Jason Sohn

Robust Bounding Box Fusion with Combinatorial Optimization

This is part 1/2 of a series on postprocessing tricks I used to generate a large custom synthetic dataset on a shoestring budget. Read the second part

The Concrete Problem

figure 1: Bounding box fusion

I am trying to build an object detection model that can identify cyclists. Public datasets like COCO contain ‘person’ and ‘bicycle’ categories, but no ‘cyclist’ category. It would be great if I could use pre-trained models to either merge bounding boxes at inference time, or merge them to create a synthetic dataset that has a ‘cyclist’ category. Either way, the question is:

Is there an algorithm that can correctly and efficiently pair associated bounding boxes?

The “Too Simple” Solution

This sounds easy: Find all instances of ‘person’ boxes overlapping with ‘bicycles’ boxes, and replace them with a ‘cyclist’ box!

figure 2: What now?

Unfortunately, this will fail if there are crowds or multiple overlaps, because this algorithm has no criteria for choosing the best pairing among many. Furthermore, the order in which we find and replace bounding boxes becomes critical yet finding some optimal order becomes exponentially costly for larger sets.

Instead of coming up with ad-hoc fixes to this that issue, let’s abstract this problem a bit.

Abstracting the Problem

figure 3: Bipartite graph matching

The insight here is that this is an assignment problem, where a ‘bicycle’ bounding box needs to be paired up with a ‘person’ bounding box, in such a way that maximizes the total intersection-over-union (IOU) ( i.e. bounding box overlap) of all pairings.

In our assignment problem, the cost matrix can be defined by the IOU between two boxes. Even better news for us: some very smart people have figured out how to calculate it in polynomial time.

More about the assignment problem / Hungarian algorithm:

The Practical Solution

We’ll use this example to step through the whole process:

figure 4: Mock input data

‘A’ and ‘B’ are category names, and colors represent the correct (desired) pairing.

a_red = [40, 40, 160, 160]
b_red = [0, 120, 200, 240]
a_green = [160, 80, 240, 240]
b_green = [120, 160, 280, 280]
a_purple = [280, 0, 360, 120]
b_purple = [200, 80, 400, 200]
a_blue = [320, 160, 360, 320]

We will be importing numpy and scipy today.

>>> import numpy as np
>>> import scipy.optimize

First, we calculate the IOU for all pairs in category (A,B).

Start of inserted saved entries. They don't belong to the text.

(** A job whose turn it is gets a ticket exactly when, once expired leases are dropped,
    there is room for all of its request; the ticket then records all of it under a lease. *)
Theorem ticket_iff_room limits t c req now : finite limits -> reachable limits t c -> t <= now ->
  by_job (purge_expired (state c) now) !! job req = None ->
  holds_job_slot req = false \/ queue (state c) = [] \/ job req ∈ queue (state c) ->
  let '(res, c') := admit_ limits c req now true in
  (is_ok res = true <-> room limits (tickets (purge_expired (state c) now)) req) /\
  (forall id, res = Ok id -> held (state c') !! id = Some (held_of limits req id now)).
Proof.
  intros Hf Hr Ht Hj Hturn. destruct (reachable_sound limits Hf t c Hr) as [Hs _].
  destruct (purge_spec (state c) now (proj1 Hs)) as (Ha & _ & Hq & _).
  unfold admit_, try_admit. set (st := purge_expired (state c) now) in *. rewrite Hj, Hq.
  assert (holds_job_slot req && bool_decide (position (job req) (queue (state c)) = None)
    && negb (bool_decide (queue (state c) = [])) = false) as Hgo.
  { destruct Hturn as [->|[->|Hin]]; [done|by rewrite bool_decide_true, andb_false_r by done|].
    rewrite (bool_decide_false (position _ _ = None)); [by rewrite andb_false_r|].
    unfold position. intros E%fmap_None%list_find_None. rewrite Forall_forall in E. by apply (E _ Hin). }
  rewrite Hgo. pose proof (denial_iff limits Hf st req Ha) as Hd.
  destruct (denial limits st req) as [d|].
  - assert (forall e q, (is_ok (Err e : result N Backpressure) = true <-> room limits (tickets st) req) /\
      (forall id, (Err e : result N Backpressure) = Ok id -> held (set_queue st q) !! id = Some (held_of limits req id now)))
      as Hno by by (split; [rewrite <- Hd|]).
    rewrite <- (set_queue_self st). destruct d; repeat case_match; simplify_eq; cbn [state]; apply Hno.
  - unfold grant. cbn [state is_ok]. split; [by rewrite <- Hd|]. intros id [= <-]. cbn [take held].
    by rewrite lookup_insert_eq.
Qed.

(** A new process over the file of tickets holds exactly the tickets whose lease has not
    expired, with the counters to match; no number of a ticket alive is issued again. *)
Theorem restart_keeps_live limits t c now : finite limits -> reachable limits t c -> t <= now ->
  tickets (state (restart c now)) ≡ₚ tickets (purge_expired (state c) now) /\ accounted (state (restart c now)).
Proof.
  intros Hf Hr Ht. destruct (reachable_sound limits Hf t c Hr) as [Hs Hm].
  destruct (purge_spec (state c) now (proj1 Hs)) as (Ha & Hh & _).
  assert (forall h, h ∈ tickets (purge_expired (state c) now) <-> h ∈ tickets (state c) /\ unexpired now h) as Hp.
  { intros h. rewrite (tickets_lookup _ _ Ha), (tickets_lookup _ _ (proj1 Hs)). apply Hh. }
  assert (accounted (state (restart c now)) /\
    forall h, h ∈ tickets (state (restart c now)) <-> h ∈ tickets (state c) /\ unexpired now h) as [Ha' Hr'].
  { unfold restart. cbn [state]. destruct (file c) as [p|] eqn:Ef.
    - destruct (load_tickets limits Hf c t now p Hs Hm Ht Ef) as (Hs' & Hin & _). split; [apply Hs'|done].
    - split; [apply (accounted_empty 0)|]. unfold file_matches in Hm. rewrite Ef in Hm. unfold tickets at 2. rewrite Hm.
      intros h. cbn. rewrite map_to_list_empty. cbn. set_solver. }
  split; [|done]. apply NoDup_Permutation; [by apply tickets_nodup'..|]. intros h. by rewrite Hr', Hp.
Qed.

Lemma try_admit_queue limits st req now :
  NoDup (queue st) /\ (length (queue st) <= max_queue limits)%nat -> accounted st ->
  let q := queue (try_admit limits st req now).2 in NoDup q /\ (length q <= max_queue limits)%nat.
Proof.
  intros [Hn Hl] Ha. destruct (purge_spec st now Ha) as (_ & _ & Hq & _). unfold try_admit. rewrite Hq.
  destruct (by_job _ !! _); [by cbn; rewrite Hq|].
  assert (position (job req) (queue st) = None -> (max_queue limits <=? length (queue st))%nat = false ->
    NoDup (queue st ++ [job req]) /\ (length (queue st ++ [job req]) <= max_queue limits)%nat) as Hpush.
  { intros E%fmap_None%list_find_None Hf. rewrite Forall_forall in E. apply Nat.leb_gt in Hf. rewrite length_app. cbn.
    split; [|lia]. apply NoDup_app. split_and!; [done| |by apply NoDup_singleton].
    intros x Hx ->%list_elem_of_singleton. by apply (E _ Hx). }
  assert (forall i, NoDup (delete i (queue st)) /\ (length (delete i (queue st)) <= max_queue limits)%nat) as Hdel.
  { intros i. split; [by eapply sublist_NoDup; [|apply sublist_delete]|]. etrans; [|exact Hl]. apply sublist_length, sublist_delete. }
  destruct (position (job req) (queue st)) as [i|] eqn:Ep.
  - rewrite (bool_decide_false (Some i = None)), !andb_false_r by done. cbn [andb].
    destruct (denial _ _ _) as [[]|]; cbn; rewrite ?Hq; auto.
  - rewrite (bool_decide_true (None = None)), !andb_true_r by done. specialize (Hpush eq_refl).
    destruct (_ && _); [by destruct (_ <=? _)%nat eqn:Ef; cbn; rewrite ?Hq; [|apply Hpush]|].
    destruct (denial _ _ _) as [[]|]; [..|by cbn; rewrite Hq]; cbn; try by rewrite Hq.
    all: destruct (holds_job_slot req); [|by cbn; rewrite Hq].
    all: by destruct (_ <=? _)%nat eqn:Ef; cbn; rewrite ?Hq; [|apply Hpush].
Qed.

Lemma take_queue l st : queue (fold_left (fun st h => take h st) l st) = queue st.
Proof. revert st. induction l as [|h l IH]; intros st; [done|]. cbn [fold_left]. by rewrite IH. Qed.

>>> def iou(boxes1, boxes2):
        '''
        Vectorized intersection-over-union
        '''
        x11,y11,x12,y12 = np.split(boxes1, 4, axis=1)
        x21,y21,x22,y22 = np.split(boxes2, 4, axis=1)
        
        xA = np.maximum(x11, np.transpose(x21))
        yA = np.maximum(y11, np.transpose(y21))
        xB = np.minimum(x12, np.transpose(x22))
        yB = np.minimum(y12, np.transpose(y22))
        
        interArea = np.maximum((xB - xA + 1), 0 ) * np.maximum((yB-yA + 1), 0)

        boxAArea = (x12-x11+1) * (y12-y11+1)
        boxBArea = (x22-x21+1) * (y22-y21+1)
        
        iou = interArea / (boxAArea + np.transpose(boxBArea) - interArea)
        
        return iou
>>> As = np.array([a_red, a_green, a_purple, a_blue])
>>> Bs = np.array([b_red, b_green, b_purple])
>>> iou_matrix = iou(As, Bs)
>>> iou_matrix
np.array([0.15, 0.  , 0.  ],
         [0.15, 0.25, 0.15],
         [0.  , 0.  , 0.11],
         [0.  , 0.  , 0.06]])

Halfway there! We now have an adjacency matrix with IOU values representing ‘cost’.

There are several packages that implement linear sum assignment problem solvers.

I used scipy.optimize.linear_sum_assignment. See lapsolver README for a speed comparison.

In most demonstrations, the goal is to minimize the cost. In our case, however, we want to maximize the total IOU.

>>> assignment = scipy.optimize.linear_sum_assignment(iou_matrix, maximize=True)
>>> assignment
(array([0,1,2]), array([0,1,2]))

Awesome! This tells us that the correct assignment is:

(0,0) -> (a_red, b_red)
(1,1) -> (a_green, b_green)
(2,2) -> (a_purple, b_purple)

note that we don’t see (3,_), which would refer to a_blue, which makes sense because it is not paired with any other box.

Now, all that is left to do is calculate the new bounding box coordinates from its source pair, and delete the old bounding boxes. I have left out that part because it is trivial.

Epilogue

I hope this post showed you how combinatorial optimization, and the assignment problem in particular, can be helpful in elegantly solving problems. This is just one of the many uses for linear assignment problem solvers within the velovision codebase.